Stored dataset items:

(** * Sales analyzer and inventory reports: a shallow embedding

    The development follows the four Python sources:
    - [main.py]      : the command-line analyzer ([top], [monthly], ...);
    - [dashboard.py] : the dashboard pages and their chronological sort key;
    - [inventory.py] : the low-stock alert of the inventory manager;
    - [reports.py]   : the low-stock report and its CSV export.

    Python values are modelled as follows.  A [str] is a [string] whose
    characters are read as code points below 256.  An [int] is a [Z].  A
    number held in a data frame column is a rational [Q].  Sums and
    percentages are kept exact.  Two parts of IEEE arithmetic are modelled:
    the special values produced by a division by zero (see [fnum]), and the
    rounding to 53 significant bits of the quotient and of the products
    that the stock classifiers compare with their thresholds (see
    [to_float]).  A [dict] is a [gmap].  An exception is a value of [exn]
    carried by [result]. *)

From Stdlib Require Import ZArith QArith Qminmax Qround Qabs Qpower.
From Stdlib Require Import String Ascii List Lia Permutation Sorted.
From stdpp Require Import base decidable option list gmap strings.
From Stdlib Require Import Lqa.

Open Scope Z_scope.

(** ** Python prelude *)

Module Py.

(** Exceptions that the modelled code can raise. *)
Inductive exn : Type :=
| ZeroDivisionError
| ValueError
| IndexError.

Inductive result (A : Type) : Type :=
| Ok (a : A)
| Raise (e : exn).
Arguments Ok {A} a.
Arguments Raise {A} e.

Definition bind {A B} (r : result A) (k : A -> result B) : result B :=
  match r with
  | Ok a => k a
  | Raise e => Raise e
  end.

(** [l[i]] for an index that is not negative. *)
Definition index {A} (l : list A) (i : nat) : result A :=
  match l !! i with
  | Some x => Ok x
  | None => Raise IndexError
  end.

(** [for x in l: out.append(f(x))]: the first exception ends the loop. *)
Fixpoint for_each {A B} (f : A -> result B) (l : list A) : result (list B) :=
  match l with
  | [] => Ok []
  | x :: l' => bind (f x) (fun y => bind (for_each f l') (fun out => Ok (y :: out)))
  end.

(** [str.isspace] on the code points below 256: the ASCII controls
    9-13 and 28-31, the space, NEL (133) and the no-break space (160). *)
Definition is_space (c : ascii) : bool :=
  let n := N_of_ascii c in
  ((9 <=? n) && (n <=? 13) || (28 <=? n) && (n <=? 32)
   || (n =? 133) || (n =? 160))%N.

(** [s.split()] with no argument: the maximal runs of non-blank
    characters, in order; no empty token is ever produced.  [tok] is the
    token being read. *)
Fixpoint split_go (tok : string) (s : string) : list string :=
  match s with
  | EmptyString => if decide (tok = "") then [] else [tok]
  | String c s' =>
      if is_space c
      then (if decide (tok = "") then split_go "" s' else tok :: split_go "" s')
      else split_go (tok +:+ String c "") s'
  end.

Definition split (s : string) : list string := split_go "" s.

(** [s[:n]] *)
Fixpoint slice_to (n : nat) (s : string) : string :=
  match n, s with
  | S n', String c s' => String c (slice_to n' s')
  | _, _ => ""
  end.

(** [a < b] on [str]: lexicographic on code points. *)
Definition str_lt (a b : string) : bool := String.ltb a b.

(** [a < b] on pairs of integers (tuple comparison). *)
Definition tuple_lt (a b : Z * Z) : bool :=
  (a.1 <? b.1) || ((a.1 =? b.1) && (a.2 <? b.2)).

Definition tuple_le (a b : Z * Z) : bool := negb (tuple_lt b a).

(** A dict display [{k1: v1, k2: v2, ...}]: the pairs are stored from left
    to right, a later pair replacing an earlier one with the same key. *)
Definition dict_lit {V} (kvs : list (string * V)) : gmap string V :=
  foldl (fun d kv => <[kv.1 := kv.2]> d) ∅ kvs.

(** [d.get(k, dflt)] *)
Definition dict_get {V} (d : gmap string V) (k : string) (dflt : V) : V :=
  default dflt (d !! k).

(** [sorted(l, key=key)], for a key that can raise: the keys are computed
    first (an exception aborts the call), then the elements are put in
    order by a stable insertion; [le] is [not (b < a)] on keys. *)
Section Sorted.
Context {A K : Type} (le : K -> K -> bool).

Fixpoint insert_by (x : K * A) (l : list (K * A)) : list (K * A) :=
  match l with
  | [] => [x]
  | y :: l' => if le x.1 y.1 then x :: y :: l' else y :: insert_by x l'
  end.

Definition sort_keyed (l : list (K * A)) : list (K * A) :=
  foldr insert_by [] l.

Fixpoint keyed (key : A -> result K) (l : list A) : result (list (K * A)) :=
  match l with
  | [] => Ok []
  | x :: l' =>
      bind (key x) (fun k => bind (keyed key l') (fun kl => Ok ((k, x) :: kl)))
  end.

Definition sorted (key : A -> result K) (l : list A) : result (list A) :=
  bind (keyed key l) (fun kl => Ok (map snd (sort_keyed kl))).
End Sorted.

(** *** Binary floats *)

(** Rounding to the nearest integer, a tie going to the even one. *)
Definition round_half_even (x : Q) : Z :=
  let f := Qfloor x in
  match Qcompare (x - inject_Z f) (1 # 2) with
  | Lt => f
  | Gt => f + 1
  | Eq => if Z.even f then f else f + 1
  end.

(** The exponent [e] of a real [x <> 0]: [2^e <= |x| < 2^(e+1)]. *)
Definition exponent (x : Q) : Z :=
  let k := Z.log2 (Z.abs (Qnum x)) - Z.log2 (Z.pos (Qden x)) in
  if Qle_bool (2 ^ k) (Qabs x) then k else k - 1.

(** The float nearest to a real: 53 significant bits, a tie going to the
    even significand.  It is what the conversion of an [int], the quotient
    [a / b] of two [int]s and the product of two floats return for the
    exact value.  The range of the exponent is not modelled: the values
    rounded here come from the integers of a table, which have 64 bits, so
    that no quotient or product leaves the range of the floats. *)
Definition to_float (x : Q) : Q :=
  if Qeq_bool x 0 then 0%Q
  else
    let ulp := (2 ^ (exponent x - 52))%Q in
    (inject_Z (round_half_even (x / ulp)) * ulp)%Q.

(** [x / y] on two numbers. *)
Definition float_div (x y : Q) : result Q :=
  if Qeq_bool y 0 then Raise ZeroDivisionError else Ok (x / y)%Q.

(** [sum(...)] over integers and over floats: from 0, left to right. *)
Definition sum_int (l : list Z) : Z := foldl Z.add 0 l.

Definition sum_float (l : list Q) : Q := foldl Qplus 0%Q l.

(** [l[i]] for any [int] index: a negative index counts from the end. *)
Definition getitem {A} (l : list A) (i : Z) : result A :=
  if decide (0 <= i) then index l (Z.to_nat i)
  else if decide (0 <= i + Z.of_nat (length l))
       then index l (Z.to_nat (i + Z.of_nat (length l)))
       else Raise IndexError.

(** A [dict] that is iterated: the pairs in the order of their first
    insertion.  [dict_find] is [d.get(k)], [dict_store] is [d[k] = v]. *)
Fixpoint dict_find {V} (k : string) (d : list (string * V)) : option V :=
  match d with
  | [] => None
  | (k', v) :: d' => if decide (k = k') then Some v else dict_find k d'
  end.

Fixpoint dict_store {V} (k : string) (v : V) (d : list (string * V)) : list (string * V) :=
  match d with
  | [] => [(k, v)]
  | (k', v') :: d' =>
      if decide (k = k') then (k, v) :: d' else (k', v') :: dict_store k v d'
  end.

(** [if k not in d: d[k] = init] followed by an update of [d[k]]. *)
Definition dict_upsert {V} (k : string) (init : V) (f : V -> V)
    (d : list (string * V)) : list (string * V) :=
  dict_store k (f (default init (dict_find k d))) d.

(** [sorted(l, key=key, reverse=True)] for a numeric key: the largest key
    first, elements with equal keys in their original order. *)
Definition sorted_desc {A} (key : A -> Q) (l : list A) : list A :=
  map snd (sort_keyed (fun a b => Qle_bool b a) (map (fun x => (key x, x)) l)).

(** [sorted(l, key=key)] for an integer key that cannot raise. *)
Definition sorted_int {A} (key : A -> Z) (l : list A) : list A :=
  map snd (sort_keyed Z.leb (map (fun x => (key x, x)) l)).

(** [sorted(l, reverse=True)] on strings. *)
Definition sorted_str_desc (l : list string) : list string :=
  map snd (sort_keyed (fun a b => String.leb b a) (map (fun x => (x, x)) l)).

(** [d[k]]: a failed subscript; the prelude reports the missing key of a
    dict with the same exception as the bad index of a list. *)
Definition dict_item {V} (k : string) (d : list (string * V)) : result V :=
  match dict_find k d with
  | Some v => Ok v
  | None => Raise IndexError
  end.

End Py.

Import Py.

(** ** Data frames of the monthly reports *)

(** One row of a report's data frame.  A missing cell of a text column
    (pandas' NaN) is [None]. *)
Record row : Type := Row {
  Name : option string;
  Category_Name : option string;
  Sold : Q;
  Net_Sales : Q
}.

Abbreviation frame := (list row).

(** [df[df['Category Name'] != 'TOTAL']]: a missing category is different
    from every string. *)
Definition drop_total (df : frame) : frame :=
  filter (fun r => Category_Name r ≠ Some "TOTAL") df.

(** [df[col].sum()] *)
Definition col_sum (col : row -> Q) (df : frame) : Q :=
  foldr (fun r acc => col r + acc)%Q 0%Q df.

(** [pd.concat(dfs)] *)
Definition concat_frames (dfs : list frame) : frame := concat dfs.

(** ** [main.py] *)

Module Main.

(** A parsed report, as [analyzer.parse_report] returns it: the month and
    year tokens and the data frame.  The year is kept as the text the
    sources convert with [int] wherever a number is needed. *)
Record report : Type := Report {
  month : string;
  year : string;
  data : frame
}.

Definition month_order : gmap string Z :=
  dict_lit [("Jan", 1); ("Feb", 2); ("Mar", 3); ("Apr", 4); ("May", 5); ("Jun", 6);
            ("Jul", 7); ("Aug", 8); ("Sep", 9); ("Oct", 10); ("Nov", 11); ("Dec", 12)].

(** [f"{report['month']} {report['year']}"] *)
Definition month_label (r : report) : string := month r +:+ " " +:+ year r.

(** N/A is [None]; otherwise the number that is then printed with two
    decimals. *)
Definition growth_rate (prev cur : Q) : option Q :=
  if Qlt_le_dec 0 prev then Some ((cur - prev) / prev * 100)%Q else None.

(** One line of [growth_data]. *)
Definition growth_line (months : list string) (total_units total_sales : list Q)
    (i : nat) : result (string * option Q * option Q) :=
  bind (index months (i - 1)) (fun m0 =>
  bind (index months i) (fun m1 =>
  bind (index total_units (i - 1)) (fun u0 =>
  bind (index total_units i) (fun u1 =>
  bind (index total_sales (i - 1)) (fun s0 =>
  bind (index total_sales i) (fun s1 =>
  Ok (m0 +:+ " to " +:+ m1, growth_rate u0 u1, growth_rate s0 s1))))))).

(** [for i in range(1, n): growth_data.append(...)] *)
Definition growth_data (n : nat) (months : list string)
    (total_units total_sales : list Q) : result (list (string * option Q * option Q)) :=
  for_each (growth_line months total_units total_sales) (seq 1 (n - 1)).

Section WithInt.
(** The builtin [int] applied to a [str]; it raises [ValueError] on text
    that is not an integer literal. *)
Variable int : string -> result Z.

Definition get_sort_key (r : report) : result (Z * Z) :=
  let month := month r in
  bind (int (year r)) (fun year =>
  let month_num := dict_get month_order (slice_to 3 month) 0 in
  Ok (year, month_num)).

Definition sorted_reports (parsed_reports : list report) : result (list report) :=
  sorted tuple_le get_sort_key parsed_reports.

(** The [monthly] command: what it tabulates.  The growth table is only
    printed for two reports or more. *)
Inductive monthly_output : Type :=
| NotEnoughReports
| Tables (totals : list (string * Q * Q))
         (growth : option (list (string * option Q * option Q))).

Definition monthly (parsed_reports : list report) : result monthly_output :=
  if decide (length parsed_reports < 2)%nat then Ok NotEnoughReports
  else
    bind (sorted_reports parsed_reports) (fun sorted_reports =>
    let df_filtered r := drop_total (data r) in
    let months := map month_label sorted_reports in
    let total_units := map (fun r => col_sum Sold (df_filtered r)) sorted_reports in
    let total_sales := map (fun r => col_sum Net_Sales (df_filtered r)) sorted_reports in
    let totals := zip (zip months total_units) total_sales in
    if decide (2 <= length sorted_reports)%nat then
      bind (growth_data (length sorted_reports) months total_units total_sales)
           (fun growth => Ok (Tables totals (Some growth)))
    else Ok (Tables totals None)).
End WithInt.

(** The [top] and [category] commands: all frames are concatenated, then
    the TOTAL rows are removed. *)
Definition all_data_filtered (parsed_reports : list report) : frame :=
  drop_total (concat_frames (map data parsed_reports)).

End Main.

(** ** [dashboard.py] *)

Module Dashboard.

(** The table of [get_month_year_key] (the page-level function and its
    copy in the overview page hold the same display). *)
Definition month_num : gmap string string :=
  dict_lit [("January", "01"); ("February", "02"); ("March", "03"); ("April", "04");
            ("May", "05"); ("June", "06"); ("July", "07"); ("August", "08");
            ("September", "09"); ("October", "10"); ("November", "11");
            ("December", "12");
            ("Jan", "01"); ("Feb", "02"); ("Mar", "03"); ("Apr", "04"); ("May", "05");
            ("Jun", "06"); ("Jul", "07"); ("Aug", "08"); ("Sep", "09"); ("Oct", "10");
            ("Nov", "11"); ("Dec", "12")].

◆ **Problem statement**
Reproduce exactly the entries above, limited to the lines from the one with "printed for two reports or more. *)" through the one with "bind (sorted_reports parsed_reports)", both included.

◆ **Result for this exercise**
    printed for two reports or more. *)
Inductive monthly_output : Type :=
| NotEnoughReports
| Tables (totals : list (string * Q * Q))
         (growth : option (list (string * option Q * option Q))).

Definition monthly (parsed_reports : list report) : result monthly_output :=
  if decide (length parsed_reports < 2)%nat then Ok NotEnoughReports
  else
    bind (sorted_reports parsed_reports) (fun sorted_reports =>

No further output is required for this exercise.